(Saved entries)
^^^^^^^^

(* ===== verification/PageUse.v ===== *)
(** Which physical pages are in use.

    The four predicates of [mm_page_is_free] (hv/src/memory_management/memory_management.c):
    [mm_page_used_by_chainload], [mm_page_used_by_arena] (arena.c),
    [mm_page_used_by_vmx] (vmm_vmx_pages.c) and [mm_page_used_by_vm_manager]
    (vmm_vm_manager.c), with what each answers as a proposition. *)
From S2P Require Import Prelude Memory Machine.

Section definitions.
Context `{HW : Hardware}.

(** [page >= first && page <= first + (pages - 1) * PAGE_SIZE] on 64-bit addresses. *)
Definition in_page_run (page_physical_address first_page pages : Z) : bool :=
  let last_page := u64 (first_page + u64 ((pages - 1) * PAGE_SIZE)) in
  (first_page <=? page_physical_address) && (page_physical_address <=? last_page).

(** [a / PAGE_SIZE], rounded up. *)
Definition size_to_pages (size : Z) : Z :=
  size / PAGE_SIZE + (if size mod PAGE_SIZE =? 0 then 0 else 1).

Fixpoint mm_page_used_by_attachments (page_physical_address : Z)
    (l : list chainload_attachment_t) : bool :=
  match l with
  | [] => false
  | iter :: l' =>
    if at_attachment_type iter =? CHAINLOAD_ATTACHMENT_END then false
    else if (0 <? at_size iter) &&
            in_page_run page_physical_address (at_physical_address iter)
                        (size_to_pages (at_size iter))
         then true
         else mm_page_used_by_attachments page_physical_address l'
  end.

Definition mm_page_used_by_chainload (page_physical_address : Z) (cp : chainload_page_t) : bool :=
  let page_physical_address := Z.land page_physical_address PAGE_MASK in
  (page_physical_address =? chainload_page_physical_address cp)
  || existsb (λ sec, (0 <? sec_pages sec) &&
                     in_page_run page_physical_address (sec_physical_address sec) (sec_pages sec))
             (rkhv_sections cp)
  || mm_page_used_by_attachments page_physical_address (attachments cp)
  || existsb (λ iter, (0 <? ptr_pages iter) &&
                      in_page_run page_physical_address (ptr_physical_address iter) (ptr_pages iter))
             (page_table_regions cp).

Definition mm_page_used_by_arena (page_physical_address : Z) (s : machine) : outcome bool :=
  let page_physical_address := Z.land page_physical_address PAGE_MASK in
  list_search arena_next (S (size (m_arenas s))) (m_arenas s)
    (λ arena_it hdr,
       if page_physical_address =? V2P_IDENTITY_MAP arena_it then Ok true
       else list_search sub_next (S (size (m_subarenas s))) (m_subarenas s)
              (λ sub_it _, Ok (page_physical_address =? V2P_IDENTITY_MAP sub_it))
              (arena_subarenas hdr))
    (m_arena_head s).

Definition mm_page_used_by_vmx (page_physical_address : Z) (s : machine) : bool :=
  if m_vmxon_region_valid s && (page_physical_address =? m_vmxon_region s) then true
  else if m_msr_bitmaps_page_valid s && (page_physical_address =? m_msr_bitmaps_page s) then true
  else false.

(** The body of the loop over the VMs. *)
Definition vm_uses_page (page_physical_address : Z) (iter : vm_t) : bool :=
  (truthy (Z.land (vm_flags iter) VM_T_FLAG_VMCS_INITIALIZED) &&
   (vm_vmcs_region iter =? page_physical_address))
  || existsb (λ pl_iter, in_page_run page_physical_address
                           (pl_physical_address pl_iter) (pl_pages pl_iter))
             (vm_tracked_pages iter).

Definition mm_page_used_by_vm_manager (page_physical_address : Z) (s : machine) : outcome bool :=
  list_search vm_next (S (size (m_vms s))) (m_vms s)
    (λ _ iter, Ok (vm_uses_page page_physical_address iter)) (m_vm_list s).

(** The predicates are called in the order of [page_used_by_functions]. *)
Definition mm_page_is_free (page_physical_address : Z) : M machine bool :=
  s ← mget;
  if mm_page_used_by_chainload page_physical_address (m_chainload s) then mret false else
  used_by_arena ← mlift (mm_page_used_by_arena page_physical_address s);
  if (used_by_arena : bool) then mret false else
  if mm_page_used_by_vmx page_physical_address s then mret false else
  used_by_vm ← mlift (mm_page_used_by_vm_manager page_physical_address s);
  mret (negb used_by_vm).

(** * Well-formed lists *)

(** The arenas [la] and the VMs [lv] are lists that end with [NULL]; sub-arenas
    are never created by the code. *)
Record lists_wf (la lv : list Z) (s : machine) : Prop := {
  lw_arenas : linked arena_next (m_arenas s) (m_arena_head s) la;
  lw_no_subarenas a h : a ∈ la → m_arenas s !! a = Some h → arena_subarenas h = 0;
  lw_vms : linked vm_next (m_vms s) (m_vm_list s) lv;
}.

(** Which of the four users claims a page, without the list traversals. *)
Definition arena_uses_page (la : list Z) (pa : Z) : bool :=
  existsb (λ a, Z.land pa PAGE_MASK =? V2P_IDENTITY_MAP a) la.
Definition some_vm_uses_page (lv : list Z) (pa : Z) (s : machine) : bool :=
  existsb (λ p, match m_vms s !! p with
                | Some vm => vm_uses_page pa vm
                | None => false
                end) lv.
Definition page_in_use (la lv : list Z) (pa : Z) (s : machine) : bool :=
  mm_page_used_by_chainload pa (m_chainload s)
  || arena_uses_page la pa
  || mm_page_used_by_vmx pa s
  || some_vm_uses_page lv pa s.

Lemma mm_page_used_by_arena_spec la lv pa s :
  lists_wf la lv s → mm_page_used_by_arena pa s = Ok (arena_uses_page la pa).
Proof.
  intros [Hl Hsub _]. unfold mm_page_used_by_arena, arena_uses_page.
  erewrite list_search_linked; [reflexivity|done| |].
  - apply linked_length in Hl. lia.
  - intros q n Hq Hn. simpl. rewrite (Hsub q n) by done. by case_match.
Qed.

Lemma mm_page_used_by_vm_manager_spec la lv pa s :
  lists_wf la lv s → mm_page_used_by_vm_manager pa s = Ok (some_vm_uses_page lv pa s).
Proof.
  intros [_ _ Hl]. unfold mm_page_used_by_vm_manager, some_vm_uses_page.
  erewrite list_search_linked; [reflexivity|done| |].
  - apply linked_length in Hl. lia.
  - intros q n Hq Hn. simpl. by rewrite Hn.
Qed.

(** On well-formed lists the check always answers, and leaves the state unchanged. *)
Lemma mm_page_is_free_spec la lv pa s :
  lists_wf la lv s → mm_page_is_free pa s = Ok (negb (page_in_use la lv pa s), s).
Proof.
  intros Hwf. unfold mm_page_is_free, page_in_use.
  erewrite bind_ok by done. destruct (mm_page_used_by_chainload _ _); [done|].
  unfold mlift. rewrite (mm_page_used_by_arena_spec la lv) by done.
  unfold mbind, M_bind. destruct (arena_uses_page la pa); [done|].
  destruct (mm_page_used_by_vmx pa s); [done|].
  rewrite (mm_page_used_by_vm_manager_spec la lv) by done. done.
Qed.

(** The state without the variables of the allocator decides which pages are in use. *)
Lemma page_in_use_ext la lv pa s s' :
  m_chainload s' = m_chainload s → m_vms s' = m_vms s →
  m_vmxon_region_valid s' = m_vmxon_region_valid s → m_vmxon_region s' = m_vmxon_region s →
  m_msr_bitmaps_page_valid s' = m_msr_bitmaps_page_valid s →
  m_msr_bitmaps_page s' = m_msr_bitmaps_page s →
  page_in_use la lv pa s' = page_in_use la lv pa s.
Proof.
  intros H1 H2 H3 H4 H5 H6. unfold page_in_use, mm_page_used_by_vmx, some_vm_uses_page.
  by rewrite H1, H2, H3, H4, H5, H6.
Qed.

(** A VM that uses the same pages as before. *)
Lemma some_vm_uses_page_insert lv pa s s' vm v v' :
  m_vms s !! vm = Some v → m_vms s' = <[vm := v']> (m_vms s) →
  vm_uses_page pa v' = vm_uses_page pa v → some_vm_uses_page lv pa s' = some_vm_uses_page lv pa s.
Proof.
  intros Hv Hs Hu. unfold some_vm_uses_page. rewrite Hs.
  induction lv as [|q lv IH]; [done|]. cbn [existsb]. f_equal; [|exact IH].
  rewrite lookup_insert. case_decide; [|done]. subst. by rewrite Hv.
Qed.

(** * Runs of pages *)

(** A run that stays inside the window covers exactly its addresses. *)
Lemma in_page_run_spec pa first pages :
  0 ≤ first → 0 < pages → first + pages * PAGE_SIZE ≤ 2 ^ 40 →
  in_page_run pa first pages = true ↔ first ≤ pa ≤ first + (pages - 1) * PAGE_SIZE.
Proof.
  unfold in_page_run, PAGE_SIZE. intros H1 H2 H3.
  rewrite (wrap_small _ ((pages - 1) * 4096)), wrap_small by lia.
  rewrite andb_true_iff, !Z.leb_le. done.
Qed.

End definitions.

^^^^^^^^

### What is expected
Say, as a single number and nothing more, how many lines of the entries contain the word "destruct".

### Exercise output
3